# Progesterone Issues



## alittlenervous (Apr 28, 2014)

Quick background.  I am 36 and ttc via sperm donor.  My Gp did all my bloods and all came back ok apart from my progesterone which at my highest has been 16.9 so shown I am not ovulating.  I am currently under subfertility at the local hospital.  They are running bloods so progesterone again, day 2 - 4 tests TSH, FSH, LH, prolactin and rubella.      I also have paid privately via medichecks for an AMH test which came back at 13.4 and cortisol test which came back high, over top range, normal is 133 to 537 and mine was 633 and being stress hormone concerns me.

When I go back to subfertility next month I am hoping I will get Clomid as that's the only help they can offer me.  She's told me not to go down sperm donor route as it's expensive and she's recommeded I do 2 x 6 rounds of IUI then if it doesn't work I will get a free IVF go on the NHS.  I rang the clinic and been told that will be around 11k.  No chance of me saving that so sperm donor only chance.  Sorry for rambling, anxiety about it all getting to me.  The reason I came here was to ask if I am having issues ovulating and progesterone if Clomid makes me ovulate and I do get pregnant will my progesterone be an issue as in being able to sustain a pregnancy?  Just worried I will use all this money I have saved (which isn't much) and get pregnant but lose the baby due to just needing progesterone


----------



## mamaebi (Dec 11, 2016)

Hello,

you could try vitex (angus castus) and Maca both herbs are good for low progesterone levels. i'm taking vitex and it has helped me to ovulate and i have high FSH 25.16 I did get pregnant after taking vitex for 2 weeks sadly it ended in a chemical pregnancy. this site has useful information on natural ways to conceive http://natural-fertility-info.com/vitex.

Good luck xx


This post contains an unconfirmed link/information and readers are reminded that 
fertilityfriends.co.uk or its owners are not responsible for the content of external internet sites


----------



## Franny80 (Apr 10, 2016)

Hi a Little Nervous,

I'm sure if you need it your consultant will prescribe progesterone when you start the Clomid. You'll be able to talk through your worries with them at your first appointment. When I did clomid they took my bloods a week after ovulation to check my progesterone levels were okay, so I think most clinics keep an eye on it. If you are still worried you can also visit you GP and ask for a prescription. Some GPs are open to it.

Good luck

x


----------



## alittlenervous (Apr 28, 2014)

Thank you both   I saw my GP today and she said she cannot prescribe me Clomid or progesterone and that it would need to be done via the hospital.  The NHS hospital subfertility won't prescribe me Clomid because I am going via AI route at home and she said as I am not having regular sex ie in a relationship they don't prescribe it.      So looks like I won't be getting any help which is concerning as I know my progesterone been terrible all year so if I conceive I worry I will keep miscarrying and I can't keep going through that so at a loss what to do.  I can't afford private either


----------



## mamaebi (Dec 11, 2016)

Hi alittlenervous

sorry to hear NHS are not willing to offer any help. if you live in London you could try http://regencyinternationalclinic.co.uk/ they might be able to prescribe you progesterone and Cloimd. their are not too expensive ,i've had treatment at their clinic, had my tubes unblock and conceived my son his now 7 years and my tubes are still unblocked.
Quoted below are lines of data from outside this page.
Lemma createGrant_Some msg ttl reach w g w' :
  createGrant e msg ttl reach w = (Some g, w') ->
  begins w w' (EfAddGrant g None) /\ exists id t, g = newGrant id msg ttl reach t.
Proof.
  unfold createGrant. destruct (op_Grants e); cbn [negb]; [|done].
  unfold now, new_request_id, on_store, emit, modify, mbind, state_bind.
  cbn [w_clock w_ticks w_random w_draws w_store].
  destruct (st_AddGrant _ _) as [err s]. destruct err; [done|].
  match goal with |- context [when ?b ?m] =>
    assert (emits any_effect (when b m)) as Hrec end.
  { apply emits_when. intros _. destruct (emits_uses any_effect msg) as (Ho & _); done. }
  destruct (logEntry _ _) as [[] w1] eqn:Hlog. cbn [w_trace] in *.
  destruct (when _ _ w1) as [[] w2] eqn:Hw2. unfold mret, state_ret. intros Heq.
  injection Heq as <- <-. split; [|eauto].
  eapply emits_more; [exact Hrec|exact Hw2|]. unfold logEntry, emit, modify in Hlog.
  injection Hlog as <-. cbn [w_trace]. eexists. rewrite <- app_assoc. done.
Qed.

Lemma delegate_result msg ttl reach w sd g w' :
  delegate e msg ttl reach w = ((sd, g), w') ->
  exists id t,
    match sd with
    | Some sd => SignDelegation (op_Identity e) (Some (delegation_of e id msg ttl reach t)) = Ok sd
    | None => g = None
    end /\
    (forall g', g = Some g' ->
       g' = delegated_grant e id msg ttl reach t /\ begins w w' (EfAddGrant g' None)).
Proof.
  intros Heq. unfold delegate, now, new_request_id, mbind, state_bind in Heq.
  cbn [w_clock w_ticks w_random w_draws] in Heq.
  exists (NewRequestID (w_random w (w_draws w))), (w_clock w (w_ticks w)).
  destruct (SignDelegation _ _) as [sd'|err] eqn:Hs; [|injection Heq as <- <- <-; by split].
  destruct (op_Grants e); cbn [negb] in Heq; [|injection Heq as <- <- <-; by split].
  unfold on_store, emit, modify in Heq. cbn [w_store] in Heq.
  destruct (st_AddGrant _ _) as [err s]. destruct err; [injection Heq as <- <- <-; by split|].
  match type of Heq with context [when ?b ?m] =>
    assert (emits any_effect (when b m)) as Hrec end.
  { apply emits_when. intros _. destruct (emits_uses any_effect msg) as (Ho & _); done. }
  destruct (logEntry _ _) as [[] w1] eqn:Hlog. cbn [w_trace] in *.
  destruct (when _ _ w1) as [[] w2] eqn:Hw2. unfold mret, state_ret in Heq.
  injection Heq as <- <- <-.
  split; [done|]. intros g' [= <-]. split; [done|].
  eapply emits_more; [exact Hrec|exact Hw2|]. unfold logEntry, emit, modify in Hlog.
  injection Hlog as <-. cbn [w_trace]. eexists. rewrite <- app_assoc. done.
Qed.

Lemma endorse_result msg g w g' se w' :
  endorse e msg g w = ((g', se), w') ->
  (exists l, w_trace w' = w_trace w ++ l) /\
  match se with
  | None => g' = g
  | Some se => exists g0 sign key, g = Some g0 /\ g' = Some (set_grant_endorsed g0) /\
      op_KeySigner e = Some sign /\ sign (gr_scope g0)⇢gs_key_fingerprint = Ok key /\
      SignEndorsement (op_Identity e) (Some (endorsement_of e msg g0)) (Some key) = Ok se
  end.
Proof.
  intros Heq.
  assert (exists l, w_trace w' = w_trace w ++ l) as Htr.
  { assert (emits any_effect (endorse e msg g)) as Hem by (unfold endorse; emits_tac; done).
    destruct (Hem w) as (l & Hl & _). rewrite Heq in Hl. by exists l. }
  split; [done|]. unfold endorse in Heq.
  destruct g as [g0|]; [|by injection Heq as <- <- <-].
  destruct (op_KeySigner e) as [sign|]; [|by injection Heq as <- <- <-].
  destruct (sign _) as [key|] eqn:Hk; [|by injection Heq as <- <- <-].
  destruct (SignEndorsement _ _ _) as [signed|] eqn:Hs; [|by injection Heq as <- <- <-].
  unfold on_store, emit, modify, mbind, state_bind in Heq.
  destruct (st_ReplaceGrant _ _) as [err s]. destruct (when _ _ _) as [[] w2].
  injection Heq as <- <- <-. eauto 10.
Qed.

Ltac no_promise :=
  cbn; split_and!; [intros [[? [=]]|[[? [=]]|[? [=]]]] | done | done | done].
you could also try Vitex (agnus castus) is a herb that will help you ovulate and help with progesterone issue and early miscarriage

May help prevent miscarriage: Vitex has a beneficial impact on progesterone levels. If miscarriages are due to low progesterone, Vitex may help to normalize or increase progesterone levels. Vitex may be considered safe to use during pregnancy, but make sure to consult with a healthcare practitioner when using this herb during pregnancy. Also make sure to read our 'Use During Pregnancy' section below.

http://natural-fertility-info.com/vitex

This post contains an unconfirmed link/information and readers are reminded that 
fertilityfriends.co.uk or its owners are not responsible for the content of external internet sites

Good luck God bless x


----------



## alittlenervous (Apr 28, 2014)

Thank you mamaebi.  I live in Blackpool unfortunately so not much help this way or any clinics near.  Closest is Manchester or Liverpool.  

I had a miscarriage Christmas Day and I had been taking Vitex from point of insemination until a few days before my miscarriage as I was cramping a lot and tests getting lighter.  I worried it was because I was taking Vitex as the month I took it when not trying to get pregnant I took it for the whole month and my period came slightly early and was agony.  Have no idea if Vitex can have that sort of effect?


----------



## mamaebi (Dec 11, 2016)

Hi alittlenervous,

Sorry for your loss. I had a chemical pregnancy last month and I too wonder if it was because I was taking vitex. Vitex does help me to ovulate. The link I sent, you can speak with a herbalist. I did and was told once i confirm BFP you need to reduce your dosage. Stopping Vitex cold turkey in the first trimester of pregnancy may affect hormone levels, or it may not, it depends on many different factors individual to each woman. It is best to wean yourself off of vitex over time, 1-2 weeks if you find out you are pregnant. What I did was up my dosage from 400mg to 800mg.

Good luck God bless


"Please note, Fertility Friends does not endorse any type of self medication/DIY drugs administering . We ask you to seek advice from you GP/clinic on any aspects when self administering drugs of this nature without professional medical supervision/approval"


----------